DoD Study Reveals Close to 0% Risk of COVID Exposure on Planes
If you’re worried about flying while the COVID-19 pandemic is still around, maybe this new study will give you some reassurance. The study, conducted by the Department of Defense in partnership with United Airlines says that when masks are worn there is only a 0.003% chance particles from a passenger can enter the passenger’s breathing space who is sitting beside them. The study is based on 300 tests in a little over six months with a mannequin on a United plane.
The mannequin was equipped with an aerosol generator that allowed technicians to reproduce breathing and coughing from regular passengers. Each test released 180 million particles – equivalent to the number of particles that would be produced by thousands of coughs. They studied the way the mannequin’s particles moved inside the cabin with a mask on and off. The tests assumed the flight was completely full. Sensors were placed in seats, galleys, and the jet bridge to represent other passengers aboard.

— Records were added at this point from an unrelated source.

(** A buffer of the ring that was taken and filled. *)
Lemma ring_taken bid d r h :
  ring_state [] r h -> (exists e, kernel_next h r = Some e /\ e_bid e = bid) -> len d <= s_buffer_size cfg ->
  ring_state [] (recycle_buffer bid (fill_buffer bid d r)) (u16 (h + 1)) /\
  exists buf, get_buffer_slice (fill_buffer bid d r) bid = Val buf /\ len buf = s_buffer_size cfg /\
    take (length d) buf = d.
Proof.
  intros ((n & hd & tl & Hri & Hn) & Hall & Hsz) (e & He & <-) Hd. pose proof (ring_take_inv _ _ _ _ _ _ _ Hri He) as Ht.
  assert (Hin : 0 <= e_bid e < Z.of_nat n).
  { assert (Hin : e_bid e ∈ Z.of_nat <$> seq 0 n) by (rewrite <- (ri_bids _ _ _ _ _ _ Ht); set_solver).
    apply list_elem_of_fmap in Hin as (i & -> & Hi). apply elem_of_seq in Hi. lia. }
  assert (Hf : ring_inv n [e_bid e] (u16 (h + 1)) (fill_buffer (e_bid e) d r) (S hd) tl) by (by destruct Ht).
  destruct (lookup_lt_is_Some_2 (ring_buffers r) (Z.to_nat (e_bid e)) ltac:(lia)) as [old Hold].
  assert (Hlo : len old = s_buffer_size cfg).
  { rewrite Forall_forall in Hall. apply Hall. by eapply list_elem_of_lookup_2. }
  assert (Hnew : len (d ++ drop (length d) old) = s_buffer_size cfg).
  { rewrite len_app. unfold len in *. rewrite length_drop. lia. }
  split.
  - split_and!; [|simpl|done].
    + eexists n, _, _. split; [by apply (ring_give_inv n [] (e_bid e) [])|]. simpl. by rewrite length_alter.
    + apply Forall_alter; [done|]. intros x Hx _. by simplify_eq.
  - exists (d ++ drop (length d) old). split_and!; [|done|by rewrite take_app_length].
    unfold get_buffer_slice, index. rewrite (proj2 (Z.ltb_ge _ _)) by lia. simpl.
    by rewrite list_lookup_alter_eq, Hold.
Qed.

(** The invariant of a worker between events. *)
Definition uworker_ok w : Prop := uinv None w /\ ring_state [] (read_buf_ring w) (ring_head w).

(** The writes of a completion succeed. *)
Definition write_succeeds w (c : Cqe) : Prop :=
  match in_flight w !! user_data c with Some (OpWrite _ _) => 0 < result c | _ => True end.

(** The completion is a receive, and the request layer does not return on the bytes the
    connection had accumulated followed by the bytes received. *)
Definition completion_fails w (c : Cqe) : Prop :=
  exists id x, in_flight w !! user_data c = Some (OpRead id) /\ conns w !! id = Some x /\ 0 < result c /\
    urequest_fails (now c) (conn_protocol x) (accumulated x w ++ received c) (storage w).

Lemma cqe_op c w : uinv None w -> cqe_ok w c -> exists o, in_flight w !! user_data c = Some o.
Proof.
  intros Hi Hc. unfold cqe_ok in Hc. destruct (inflight w !! user_data c) eqn:E; [|done].
  apply elem_of_dom_2 in E. rewrite (u_dom _ _ Hi) in E. apply elem_of_dom in E as [o Ho]. by exists o.
Qed.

“99.99% of those particles left the interior of the aircraft within six minutes,” United Airlines Chief Communication Officer Josh Earnest told ABC News. “It indicates that being on board an aircraft is the safest indoor public space, because of the unique configuration inside an aircraft that includes aggressive ventilation, lots of airflow.”
Similar numbers were also reported by the International Air Transport Association (IATA) last week. Among 1.2 billion travelers, IATA found only 44 published cases of potential inflight transmission. Most of those 44 cases occurred in the early days of the pandemic when masks were not required.